Autor: U. Joseph Schoepf, Ashok Ramachandra, Philip Costello, Garrett W. Rowe, Thomas Henzler, Markus Weininger, Christian Fink
Rok vydání: 2012
Předmět:
Zdroj: European Journal of Radiology. 81:3703-3710
ISSN: 0720-048X
DOI: 10.1016/j.ejrad.2010.11.022
Popis: Purpose Recent innovations in CT enable the evolution from mere morphologic imaging to dynamic and functional testing. We describe our initial experience performing myocardial stress perfusion CT in a clinical population with acute chest pain.
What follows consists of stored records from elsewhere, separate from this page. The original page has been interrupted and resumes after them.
Definition find_body (depth : Z) (k : K) (s : seeker) : res SyntaxError (seeker * rawres) :=
  if path_done k then captureValue depth s
  else if maxDepth <? depth then v_err src (s_i s) "maximum nesting depth exceeded"
  else
  match src !! s_i s with
  | None => v_err src (s_i s) "expected value"
  | Some c =>
    if c =? "{"%ch then find_object (depth + 1) k s
    else if c =? "["%ch then find_array (depth + 1) k s
    else let* s := skipValue depth s in Ok (s, raw_none)
  end.
End Walk.

(** [findValue] and [findCompiledValue], by the kind of pointer walked. *)
Fixpoint find_value {K} `{PathOps K} (fuel : nat) (depth : Z) (k : K) (s : seeker) :
  res SyntaxError (seeker * rawres) :=
  match fuel with
  | O => NoFuel
  | S fuel => find_body (find_value fuel) depth k s
  end.

(** [findArray] and [findObject] with their compiled copies: the lookups inside
a container that [findValue] and [findCompiledValue] call. *)
Definition findArray (fuel : nat) (depth : Z) (tokenStart : nat) (pointer : bytes) (s : seeker) :=
  find_array (find_value fuel) depth (mkText pointer tokenStart) s.
Definition findObject (fuel : nat) (depth : Z) (tokenStart : nat) (pointer : bytes) (s : seeker) :=
  find_object (find_value fuel) depth (mkText pointer tokenStart) s.
Definition findCompiledArray (fuel : nat) (depth : Z) (tokenIndex : nat) (pointer : CompiledPointer) (s : seeker) :=
  find_array (find_value fuel) depth (mkComp pointer tokenIndex) s.
Definition findCompiledObject (fuel : nat) (depth : Z) (tokenIndex : nat) (pointer : CompiledPointer) (s : seeker) :=
  find_object (find_value fuel) depth (mkComp pointer tokenIndex) s.

Definition findValue (depth : Z) (tokenStart : nat) (pointer : bytes) (s : seeker) :=
  find_value (S (length src)) depth (mkText pointer tokenStart) s.
Definition findCompiledValue (depth : Z) (tokenIndex : nat) (pointer : CompiledPointer) (s : seeker) :=
  find_value (S (length src)) depth (mkComp pointer tokenIndex) s.
End Seek.

(** The error of a lookup. *)
Inductive raw_error : Type := RSyntax (e : SyntaxError) | RPointer (e : PointerError).

Definition raw_result {A} (r : res SyntaxError A) : res raw_error A :=
  match r with
  | Ok a => Ok a
  | Err e => Err (RSyntax e)
  | Panic => Panic
  | NoFuel => NoFuel
  end.

(** [raw, ok, err := ...; if err != nil { return err }] *)
Definition raw_checked (r : seeker * rawres) : res raw_error (seeker * (bytes * bool)) :=
  match r_err r.2 with
  | Some e => Err (RPointer e)
  | None => Ok (r.1, (r_raw r.2, r_ok r.2))
  end.

Definition raw_trailing (src : bytes) (s : seeker) (raw : bytes * bool) : res raw_error (bytes * bool) :=
  let s := s_skip src s in
  if negb (s_i s =? length src)%nat then Err (RSyntax (syntax_at src (s_i s) "unexpected data after top-level value"))
  else Ok raw.

Definition pointer_checked (pointer : bytes) : res raw_error unit :=
  match validatePointerSyntax pointer with
  | Ok _ => Ok tt
  | Err e => Err (RPointer e)
  | Panic => Panic
  | NoFuel => NoFuel
  end.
Methods and materials Myocardial stress perfusion CT was performed on twenty consecutive patients (15 men, 5 women; mean age 65 ± 8 years) who presented with acute chest pain and were clinically referred for stress/rest SPECT and cardiac MRI. Prior to CT each patient was randomly assigned either to Group A or to Group B in a consecutive order (10 patients per group). Group A underwent adenosine-stress dynamic real-time myocardial perfusion CT using a novel “shuttle” mode on a 2nd generation dual-source CT. Group B underwent adenosine-stress first-pass dual-energy myocardial perfusion CT using the same CT scanner in dual-energy mode. Two experienced observers visually analyzed all CT perfusion studies. CT findings were compared with MRI and SPECT. Results In Group A 149/170 myocardial segments (88%) could be evaluated. Real-time perfusion CT (versus SPECT) had 86% (84%) sensitivity, 98% (92%) specificity, 94% (88%) positive predictive value, and 96% (92%) negative predictive value in comparison with perfusion MRI for the detection of myocardial perfusion defects. In Group B all myocardial segments were available for analysis. Compared with MRI, dual-energy myocardial perfusion CT (versus SPECT) had 93% (94%) sensitivity, 99% (98%) specificity, 92% (88%) positive predictive value, and 96% (94%) negative predictive value for detecting hypoperfused myocardial segments. Conclusion Our results suggest the clinical feasibility of myocardial perfusion CT imaging in patients with acute chest pain. Compared to MRI and SPECT both, dynamic real-time perfusion CT and first-pass dual-energy perfusion CT showed good agreement for the detection of myocardial perfusion defects.